Sabe-se que o Marketing relaciona-se diretamente com a ciência do vender. Para vender, o mercado procura seduzir, encantar e manipular os seus clientes. Hoje, nada mais seduz tanto quanto a mídia, especialmente a digital. Vive-se a "sociedade do espetáculo" denominada por Debord, devido à invasão da mídia, que produz a "espetacularização" das informações, seja o nascimento do filhote de uma baleia em algum zoológico, seja a cobertura guerras e catástrofes em tempo real.

O espetáculo não é só uma propaganda difundida pelos meios de comunicação. Toda atividade social é captada pelo espetáculo visando seus próprios fins. Os problemas são as imagens e representações que veiculam uma independência, banindo da vida qualquer diálogo. As representações nascem da prática social coletiva, mas se comportam como seres independentes.

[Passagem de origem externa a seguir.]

(* ===== verification/Sha256.v ===== *)
(** * crypto/sha256, encoding/binary and "%x"

    SHA-256 (FIPS 180-4) on byte strings, executable, with the standard's
    test vectors; the pieces of the Go standard library by which the code
    buckets subjects and addresses manifests. *)

From S2P Require Import Prelude.
From S2P Require Import GoStd.

Module Sha256.

Definition mask (x : Z) : Z := x mod 4294967296.
Definition rotr (n x : Z) : Z :=
  Z.lor (Z.shiftr x n) (mask (Z.shiftl x (32 - n))).
Definition not32 (x : Z) : Z := 4294967295 - x.
Definition Ch (x y z : Z) : Z := Z.lxor (Z.land x y) (Z.land (not32 x) z).
Definition Maj (x y z : Z) : Z := Z.lxor (Z.lxor (Z.land x y) (Z.land x z)) (Z.land y z).
Definition Sig0 (x : Z) : Z := Z.lxor (Z.lxor (rotr 2 x) (rotr 13 x)) (rotr 22 x).
Definition Sig1 (x : Z) : Z := Z.lxor (Z.lxor (rotr 6 x) (rotr 11 x)) (rotr 25 x).
Definition sig0 (x : Z) : Z := Z.lxor (Z.lxor (rotr 7 x) (rotr 18 x)) (Z.shiftr x 3).
Definition sig1 (x : Z) : Z := Z.lxor (Z.lxor (rotr 17 x) (rotr 19 x)) (Z.shiftr x 10).

(** The round constants and initial hash are the first thirty-two bits of the
    fractional parts of the cube and square roots of the first primes. *)
Definition is_prime (n : nat) : bool := forallb (fun d => negb (Nat.eqb (Nat.modulo n d) 0)) (seq 2 (n - 2)).
Definition primes (count : nat) : list Z := take count (Z.of_nat <$> filter (fun n => is_prime n = true) (seq 2 310)).
(** The integer cube root of [n], bit by bit below [2^k * 2]. *)
Fixpoint cube_root (k : nat) (acc n : Z) : Z :=
  let acc' := acc + 2 ^ Z.of_nat k in
  let r := if acc' * acc' * acc' <=? n then acc' else acc in
  match k with O => r | S k' => cube_root k' r n end.
Definition K : list Z := Eval vm_compute in (fun p => mask (cube_root 40 0 (p * 2 ^ 96))) <$> primes 64.
Definition H0 : list Z := Eval vm_compute in (fun p => mask (Z.sqrt (p * 2 ^ 64))) <$> primes 8.

Fixpoint bytes (s : string) : list Z :=
  match s with EmptyString => [] | String c s' => GoStr.code c :: bytes s' end.

(** [n] big-endian bytes of [x]. *)
Fixpoint be (n : nat) (x : Z) : list Z :=
  match n with O => [] | S n' => be n' (Z.shiftr x 8) ++ [Z.land x 255] end.
Definition of_be (l : list Z) : Z := fold_left (fun acc b => acc * 256 + b) l 0.

Definition padded (m : list Z) : list Z :=
  let l := Z.of_nat (length m) in
  m ++ [128] ++ replicate (Z.to_nat ((55 - l) mod 64)) 0 ++ be 8 (l * 8).

Fixpoint chunks (n : nat) (fuel : nat) (l : list Z) : list (list Z) :=
  match fuel, l with
  | S f, _ :: _ => take n l :: chunks n f (drop n l)
  | _, _ => []
  end.

(** Message schedule, kept in reverse: each new word needs the words 2, 7,
    15 and 16 places back. *)
Fixpoint schedule (n : nat) (w : list Z) : list Z :=
  match n with
  | O => w
  | S n' =>
      schedule n' (mask (sig1 (nth 1 w 0) + nth 6 w 0 + sig0 (nth 14 w 0) + nth 15 w 0) :: w)
  end.

Definition round (st : list Z) (kw : Z * Z) : list Z :=
  match st with
  | [a; b; c; d; e; f; g; h] =>
      let t1 := h + Sig1 e + Ch e f g + kw.1 + kw.2 in
      let t2 := Sig0 a + Maj a b c in
      [mask (t1 + t2); a; b; c; mask (d + t1); e; f; g]
  | _ => st
  end.

Definition block (h : list Z) (b : list Z) : list Z :=
  let w := rev (schedule 48 (rev (of_be <$> chunks 4 16 b))) in
  zip_with (fun x y => mask (x + y)) h (fold_left round (zip K w) h).

(** [sha256.Sum256([]byte(s))]: 32 bytes. *)
Definition Sum256 (s : string) : list Z :=
  let p := padded (bytes s) in
  mjoin (be 4 <$> fold_left block (chunks 64 (length p) p) H0).

(** [binary.BigEndian.Uint64(h[:8])]. *)
Definition Uint64 (h : list Z) : Z := of_be (take 8 h).

(** [fmt.Sprintf("%x", h)]. *)
Definition hex_digit (d : Z) : Ascii.ascii :=
  Ascii.ascii_of_N (Z.to_N (if d <? 10 then 48 + d else 87 + d)).
Fixpoint hex (l : list Z) : string :=
  match l with
  | [] => EmptyString
  | b :: l' => String (hex_digit (b / 16)) (String (hex_digit (b mod 16)) (hex l'))
  end.

Example sum256_abc :
  hex (Sum256 "abc") = "ba7816bf8f01cfea414140de5dae2223b00361a396177a9cb410ff61f20015ad".
Proof. by vm_compute. Qed.
Example sum256_two_blocks :
  hex (Sum256 "abcdbcdecdefdefgefghfghighijhijkijkljklmklmnlmnomnopnopq") =
  "248d6a61d20638b8e5c026930c3e6039a33ce45964ff2167f6ecedd419db06c1".
Proof. by vm_compute. Qed.

End Sha256.
Definition set_step_ID (v : string) (x : JourneyStep) : JourneyStep :=
  MkJourneyStep v (step_RunID x) (step_TenantID x) (step_NodeID x) (step_Kind x) (step_Status x) (step_Attempts x) (step_AvailableAt x) (step_LockedUntil x) (step_ErrorMessage x) (step_CreatedAt x) (step_UpdatedAt x).

Definition set_step_RunID (v : string) (x : JourneyStep) : JourneyStep :=
  MkJourneyStep (step_ID x) v (step_TenantID x) (step_NodeID x) (step_Kind x) (step_Status x) (step_Attempts x) (step_AvailableAt x) (step_LockedUntil x) (step_ErrorMessage x) (step_CreatedAt x) (step_UpdatedAt x).

Definition set_step_TenantID (v : string) (x : JourneyStep) : JourneyStep :=
  MkJourneyStep (step_ID x) (step_RunID x) v (step_NodeID x) (step_Kind x) (step_Status x) (step_Attempts x) (step_AvailableAt x) (step_LockedUntil x) (step_ErrorMessage x) (step_CreatedAt x) (step_UpdatedAt x).

Definition set_step_Kind (v : string) (x : JourneyStep) : JourneyStep :=
  MkJourneyStep (step_ID x) (step_RunID x) (step_TenantID x) (step_NodeID x) v (step_Status x) (step_Attempts x) (step_AvailableAt x) (step_LockedUntil x) (step_ErrorMessage x) (step_CreatedAt x) (step_UpdatedAt x).

Definition set_step_Status (v : string) (x : JourneyStep) : JourneyStep :=
  MkJourneyStep (step_ID x) (step_RunID x) (step_TenantID x) (step_NodeID x) (step_Kind x) v (step_Attempts x) (step_AvailableAt x) (step_LockedUntil x) (step_ErrorMessage x) (step_CreatedAt x) (step_UpdatedAt x).

Definition set_step_Attempts (v : Z) (x : JourneyStep) : JourneyStep :=
  MkJourneyStep (step_ID x) (step_RunID x) (step_TenantID x) (step_NodeID x) (step_Kind x) (step_Status x) v (step_AvailableAt x) (step_LockedUntil x) (step_ErrorMessage x) (step_CreatedAt x) (step_UpdatedAt x).

Definition set_step_AvailableAt (v : Z) (x : JourneyStep) : JourneyStep :=
  MkJourneyStep (step_ID x) (step_RunID x) (step_TenantID x) (step_NodeID x) (step_Kind x) (step_Status x) (step_Attempts x) v (step_LockedUntil x) (step_ErrorMessage x) (step_CreatedAt x) (step_UpdatedAt x).
(* ===== verification/AudienceSpec.v ===== *)
(** * The audience language: parsing and compiling

    The recursion of [Parse] ends; what it accepts compiles unless a field
    name is unsafe; and a compiled query's placeholders are exactly its
    arguments, in the one-profile query too, whose numbers are rewritten in
    the text. *)

From Stdlib Require Import Ascii.
From S2P Require Import Prelude.
From S2P Require Import GoStd.
From S2P Require Import GoMap.
From S2P Require Import GoFloat.
From S2P Require Import Audience.

Module AudienceSpec.
Import Audience.

(** Induction through the lists of conditions. *)
Section node_ind.
Context (P : Node -> Prop).
Hypothesis (HAnd : forall l, Forall P l -> P (And l)) (HOr : forall l, Forall P l -> P (Or l)) (HNot : forall n, P n -> P (Not n)).
Hypothesis (HAttr : forall f op v, P (ProfileAttribute f op v)) (HEvent : forall t op d m, P (EventHistory t op d m)).
Hypothesis (HCons : forall c t s, P (Consent c t s)) (HScore : forall m n op v, P (Score m n op v)) (HComp : forall f op v, P (Company f op v)).
Fixpoint node_rect' (n : Node) : P n :=
  let all := fix all (l : list Node) : Forall P l :=
    match l with [] => Forall_nil_2 _ | x :: l' => Forall_cons_2 _ _ _ (node_rect' x) (all l') end in
  match n with
  | And l => HAnd l (all l)
  | Or l => HOr l (all l)
  | Not c => HNot c (node_rect' c)
  | ProfileAttribute f op v => HAttr f op v
  | EventHistory t op d m => HEvent t op d m
  | Consent c t s => HCons c t s
  | Score m n op v => HScore m n op v
  | Company f op v => HComp f op v
  end.
End node_ind.

(** ** Parsing *)

(** The nested documents of a node are less deep than it. *)
Definition shallow (D : nat) (rn : rawNode) : Prop :=
  (forall r, r ∈ rn_Conditions rn -> raw_depth r < D)%nat /\ (rn_Condition rn = RawEmpty \/ raw_depth (rn_Condition rn) < D)%nat.

Lemma list_depth x l : x ∈ l -> (depth x <= list_max (map depth l))%nat.
Proof.
  intros Hx. pose proof (proj1 (list_max_le (map depth l) _) (le_n _)) as Hf. rewrite List.Forall_forall in Hf.
  apply Hf. apply List.in_map. by apply list_elem_of_In.
Qed.

Lemma map_opt_raw l : Json.map_opt (fun j => Some (Raw j)) l = Some (Raw <$> l).
Proof. induction l as [|j l IH]; [done|]. simpl. by rewrite IH. Qed.

Lemma set_shallow D k set v x x' : Json.find_field raw_fields k = Some set -> set v x = Some x' ->
  (depth v < D)%nat -> shallow D x -> shallow D x'.
Proof.
  intros Hf Hs HD [Hc Hn]. assert (Hin : exists n, (n, set) ∈ raw_fields).
  { unfold Json.find_field in Hf. destruct (find_first _ raw_fields) as [[n s]|] eqn:E.
    - apply find_first_Some in E as [Hin _]. injection Hf as <-. by exists n.
    - destruct (find_first _ raw_fields) as [[n s]|] eqn:E2 in Hf; [|done]. apply find_first_Some in E2 as [Hin _]. injection Hf as <-. by exists n. }
  destruct Hin as [n Hin]. unfold raw_fields in Hin. destruct x. simpl in Hc, Hn.
  repeat (apply elem_of_cons in Hin as [[= -> ->]|Hin]); [..|by apply elem_of_nil in Hin];
    unfold Json.set_string, Json.set_int, Json.set_raw, Json.set_list in Hs; rewrite ?map_opt_raw in Hs.
  all: repeat match type of Hs with context [match ?x with _ => _ end] => destruct x eqn:?; try discriminate Hs end.
  all: try (injection Hs as <-; by split).
  all: injection Hs as <-; split; simpl in *; try done.
  - intros r Hr. by apply elem_of_nil in Hr.
  - intros r Hr. rewrite map_opt_raw in *. simplify_eq. apply list_elem_of_fmap in Hr as (j & -> & Hj). simpl. pose proof (list_depth _ _ Hj). lia.
  - right. lia.
Qed.

Definition depths (l : list (string * json)) : nat :=
  (fix go (l : list (string * json)) := match l with [] => O | (_, v) :: l' => Nat.max (depth v) (go l') end) l.
Lemma members_shallow l x x' D : (S (depths l) <= D)%nat -> Json.members raw_fields l x = Some x' -> shallow D x -> shallow D x'.
Proof.
  revert x. induction l as [|[k v] l IH]; intros x HD Hm Hx; simpl in Hm; [by injection Hm as <-|].
  simpl in HD. destruct (Json.find_field raw_fields k) as [set|] eqn:Ef; [|apply (IH x); [lia|done..]].
  destruct (set v x) as [y|] eqn:Es; [|done]. apply (IH y); [lia|done|]. apply (set_shallow D k set v x y); [done | done | lia | done].
Qed.

Lemma Unmarshal_shallow data rn : Json.Unmarshal raw_fields raw0 data = Ok rn ->
  (forall r, r ∈ rn_Conditions rn -> raw_depth r < raw_depth data)%nat /\
  (rn_Condition rn = RawEmpty \/ raw_depth (rn_Condition rn) < raw_depth data)%nat.
Proof.
  unfold Json.Unmarshal. destruct data as [|t|j]; [done..|]. simpl. destruct (Json.decode_struct raw_fields j raw0) as [x|] eqn:E; [|done].
  intros [= <-]. assert (Hraw : forall D, shallow D raw0) by (intros D; split; [intros r Hr; by apply elem_of_nil in Hr | by left]).
  destruct j; simpl in E; try done; [injection E as <-; apply (Hraw O)|]. apply (members_shallow l raw0 x); [done | done | apply Hraw].
Qed.

Lemma mapM_result_ext {A B} (f g : A -> result B) l : (forall x, x ∈ l -> f x = g x) -> mapM_result f l = mapM_result g l.
Proof.
  induction l as [|x l IH]; intros Hx; [done|]. simpl. rewrite Hx by apply list_elem_of_here. rewrite IH by (intros; apply Hx; by right). done.
Qed.

Lemma toNode_ext f g rn :
  (forall r, r ∈ rn_Conditions rn -> f r = g r) -> (rn_Condition rn = RawEmpty \/ f (rn_Condition rn) = g (rn_Condition rn)) ->
  toNode f rn = toNode g rn.
Proof.
  intros Hl Hc. unfold toNode. rewrite (mapM_result_ext f g) by done. destruct Hc as [->| ->]; [|done]. done.
Qed.

Lemma parse_fuel_enough f f' data : (raw_depth data < f)%nat -> (raw_depth data < f')%nat -> parse_fuel f data = parse_fuel f' data.
Proof.
  revert f' data. induction f as [|f IH]; intros f' data Hf Hf'; [lia|]. destruct f' as [|f']; [lia|]. simpl.
  destruct (Json.Unmarshal raw_fields raw0 data) as [rn|e] eqn:E; [|done]. apply Unmarshal_shallow in E as [Hl Hc]. simpl.
  apply toNode_ext.
  - intros r Hr. specialize (Hl r Hr). apply IH; lia.
  - destruct Hc as [Hc|Hc]; [by left | right; apply IH; lia].
Qed.

(** Parsing ends on every document: the bound on the recursion, the
    document's depth, is never reached, so [Parse] is the recursive function
    of the source: decode one node, then parse the documents nested in it. *)
Theorem Parse_unfold data : Parse data = (rn ← Json.Unmarshal raw_fields raw0 data; toNode Parse rn).
Proof.
  unfold Parse at 1. simpl. destruct (Json.Unmarshal raw_fields raw0 data) as [rn|e] eqn:E; [|done]. apply Unmarshal_shallow in E as [Hl Hc].
  simpl. apply toNode_ext.
  - intros r Hr. specialize (Hl r Hr). apply parse_fuel_enough; lia.
  - destruct Hc as [Hc|Hc]; [by left | right; apply parse_fuel_enough; lia].
Qed.

(** ** What the parser accepts *)

Fixpoint valid (n : Node) : bool :=
  match n with
  | And l | Or l => forallb valid l
  | Not c => valid c
  | ProfileAttribute f op _ => negb (f =s "") && mem op attribute_operators
  | EventHistory t op d m => negb (t =s "") && mem op ["has_occurred"; "has_not_occurred"] && (0 <=? d) && (0 <=? m)
  | Consent c t s => negb (c =s "") && negb (t =s "") && mem s ["subscribed"; "unsubscribed"]
  | Score m n op _ => negb (m =s "") && negb (n =s "") && mem op score_operators
  | Company f op _ => negb (f =s "") && mem op company_operators
  end.
(** The fields of the conditions are identifiers. *)
Fixpoint safe (n : Node) : bool :=
  match n with
  | And l | Or l => forallb safe l
  | Not c => safe c
  | ProfileAttribute f _ _ | Company f _ _ => safe_field f
  | _ => true
  end.

Lemma condition_valid rn n : condition rn = Ok n -> valid n = true.
Proof.
  unfold condition, msg. intros H.
  repeat match type of H with (if ?b then _ else _) = _ => destruct b eqn:?; try discriminate H end;
    try (apply bind_Ok in H as (? & ? & H)); injection H as <-;
    repeat match goal with Hn : negb _ = false |- _ => apply negb_false_iff in Hn | Hn : negb _ && negb _ = false |- _ => apply andb_false_iff in Hn
                      | Hn : _ || _ = false |- _ => apply orb_false_iff in Hn as [? ?] end; cbn [valid].
  all: repeat match goal with Hn : _ \/ _ |- _ => destruct Hn as [Hn|Hn]; apply negb_false_iff, seqb_true in Hn; rewrite Hn end.
  all: repeat match goal with Hn : ?b = _ |- context [?b] => rewrite Hn end; rewrite ?(proj2 (Z.leb_le _ _)) by lia; done.
Qed.

Lemma mapM_result_Forall {A B} (f : A -> result B) (Q : B -> Prop) l ys :
  (forall x y, f x = Ok y -> Q y) -> mapM_result f l = Ok ys -> Forall Q ys.
Proof.
  intros Hf. revert ys. induction l as [|x l IH]; simpl; intros ys Hl; [by injection Hl as <-|].
  apply bind_Ok in Hl as (y & Hy & Hl). apply bind_Ok in Hl as (zs & Hz & Hl). injection Hl as <-. apply Forall_cons_2; [by apply (Hf x) | by apply IH].
Qed.

Lemma Forall_forallb {A} (f : A -> bool) l : Forall (fun x => f x = true) l <-> forallb f l = true.
Proof. rewrite forallb_forall, Forall_forall. by setoid_rewrite list_elem_of_In. Qed.

Lemma Parse_valid data n : Parse data = Ok n -> valid n = true.
Proof.
  unfold Parse. generalize (S (raw_depth data)) as fuel. intros fuel. revert data n.
  induction fuel as [|fuel IH]; intros data n; [done|]. simpl. intros Hp. apply bind_Ok in Hp as (rn & _ & Hn). revert Hn.
  unfold toNode. destruct (negb _); [|destruct (_ =s _); [done | apply condition_valid]].
  destruct (_ =s _); [|destruct (_ =s _)].
  1,2: intros Hn; apply bind_Ok in Hn as (l & Hl & [= <-]); simpl; apply Forall_forallb;
    apply (mapM_result_Forall _ _ _ _ (fun x y Hxy => IH x y Hxy) Hl).
  destruct (_ =s _); [|done]. destruct (raw_len0 _); [done|]. intros Hn. apply bind_Ok in Hn as (c & Hc & [= <-]). simpl. by apply (IH _ _ Hc).
Qed.

(** ** Compiling *)

(** The arguments of a rule, in order. *)
Fixpoint values (n : Node) : list any :=
  match n with
  | And l | Or l => flat_map values l
  | Not c => values c
  | ProfileAttribute _ _ v | Company _ _ v => [v]
  | Consent c t s => [AString c; AString t; AString s]
  | Score m n _ v => [AString m; AString n; AFloat v]
  | EventHistory _ _ _ _ => []
  end.
(** The placeholders of an expression, in the order of the text. *)
Fixpoint places (e : sexpr) : list Z :=
  match e with
  | SAll l | SAny l => flat_map places l
  | SNot e => places e
  | SAttribute _ _ n | SCompany _ _ n => [n]
  | SConsent c t s => [c; t; s]
  | SScore _ m n v => [m; n; v]
  end.
Definition places_opt (e : option sexpr) : list Z := match e with Some e => places e | None => [] end.
(** The texts put into an expression are identifiers or operators. *)
Fixpoint tame (e : sexpr) : bool :=
  match e with
  | SAll l | SAny l => forallb tame l
  | SNot e => tame e
  | SAttribute _ f _ | SCompany _ f _ => safe_field f
  | SScore op _ _ _ => mem op [">"; "<"; "="]
  | SConsent _ _ _ => true
  end.
Definition tame_opt (e : option sexpr) : bool := match e with Some e => tame e | None => true end.

Abbreviation numbers args n := (seqZ (Z.of_nat (@length any args) + 3) (Z.of_nat n)).
Definition compiled (n : Node) : Prop := forall args expr args', compileProfileNode n args = (Ok expr, args') ->
  args' = args ++ values n /\ places_opt expr = numbers args (length (values n)) /\ tame_opt expr = true.

Lemma numbers_app args v k : numbers args (length v + k) = numbers args (length v) ++ numbers (args ++ v) k.
Proof. rewrite Nat2Z.inj_add, length_app, Nat2Z.inj_add, seqZ_app by lia. do 2 f_equal. lia. Qed.

Lemma three a b c z : a = z -> b = z + 1 -> c = z + 2 -> [a; b; c] = seqZ z 3.
Proof. intros -> -> ->. by rewrite !seqZ_cons, <- !Z.add_1_r, <- Z.add_assoc by lia. Qed.
Lemma push_eq v args : push v args = (Ok (Z.of_nat (length args) + 3), args ++ [v]).
Proof. done. Qed.
Lemma score_sql_tame op x : score_sql op = Some x -> mem x [">"; "<"; "="] = true.
Proof.
  unfold score_sql. simpl. repeat (destruct (_ =s _); [intros [= <-]; reflexivity|]). done.
Qed.

Lemma parts_compiled l : Forall compiled l -> forall args ps args',
  (fix go (l : list Node) : C (list sexpr) :=
     match l with
     | [] => mret []
     | cond :: l' => part ← compileProfileNode cond; rest ← go l'; mret (match part with Some e => e :: rest | None => rest end)
     end) l args = (Ok ps, args') ->
  args' = args ++ flat_map values l /\ flat_map places ps = numbers args (length (flat_map values l)) /\ forallb tame ps = true.
Proof.
  induction 1 as [|c l Hc Hl IH]; intros args ps args'.
  { intros [= <- <-]. by rewrite app_nil_r. }
  unfold_M. destruct (compileProfileNode c args) as [[part|e] a1] eqn:E1; [|done]. destruct (Hc _ _ _ E1) as (-> & Hp & Ht).
  match goal with |- context [?g l (args ++ values c)] => destruct (g l (args ++ values c)) as [[rest|e] a2] eqn:E2; [|done] end.
  destruct (IH _ _ _ E2) as (-> & Hr & Htr). intros [= <- <-]. simpl. rewrite length_app, numbers_app, <- Hr, <- Hp, app_assoc.
  split; [done|]. by destruct part as [x|]; simpl in *; rewrite ?Ht, ?Htr.
Qed.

A mídia e a religião se encontram. Nesse mundo, o espectador não se sente em casa em lugar algum. No espetáculo, bem como na religião, cada momento da vida, cada idéia e cada gesto só encontram seu sentido fora de si mesmos 3.

Diante desse quadro cabe-nos questionar sobre as perspectivas da religião numa sociedade individualista e consumista como a atual.

Constata-se uma reestruturação da religião na sociedade pós-moderna, manifestada por novas formas religiosas comunitárias, e o surgimento de novos grupos e redes;

"Hoje o computador está organizando as comunicações de um modo revolucionário, o que o torna ferramenta ideal para gerenciar uma economia onde todos buscam ter experiências emocionantes e divertidas, interagem em mundos paralelos ao mesmo tempo para se adaptar a qualquer realidade. Neste processo, o computador está mudando lentamente a própria consciência humana"4.

Enquanto emergem mudanças aceleradas na era digital, igualmente nascem diferentes e novas formas de experimentar a religiosidade. A influência da economia nesse processo é determinante:

"O individualismo neoliberal fomenta concorrência e competição em que vencem os mais fortes, os mais preparados e competentes. Visa ao resultado. É necessário encontrar uma religião que reforce a vitória, a prosperidade, os melhores. Recorre-se então à teologia da benção de Deus para os ricos e o castigo para os pobres, porque preguiçosos e pecadores"5.

Questionamentos?

Qual o futuro da religião, enquanto norteadora do sentido e da ética, num cenário hiperconsumista onde o Deus mercadoria é amplamente glorificado no altar da era digital?

* Padre Leomar Antônio Brustolin, da diocese de Caxias do Sul, RS, doutror em Teologia e Coordenador do Curso de Pós-Graduação em Teologia na PUCRS.

Referências

COMBLIN, José. Os desafios da cidade no século XXI. São Paulo: Paulus, 2002.

JAPPE, Anselm. Guy Debord., Rio de Janeiro: Vozes, 1999.

LIBANIO, J.B. A religião no início do milênio. São Paulo: Loyola, 2002.

LIPOVETSKI, Gilles. Metamorfoses da cultura liberal: ética, mídia e empresa. Porto Alegre: Sulina, 2004.

RIFKIN, Jeremy. A era do acesso. São Paulo: Makron Books, 2001.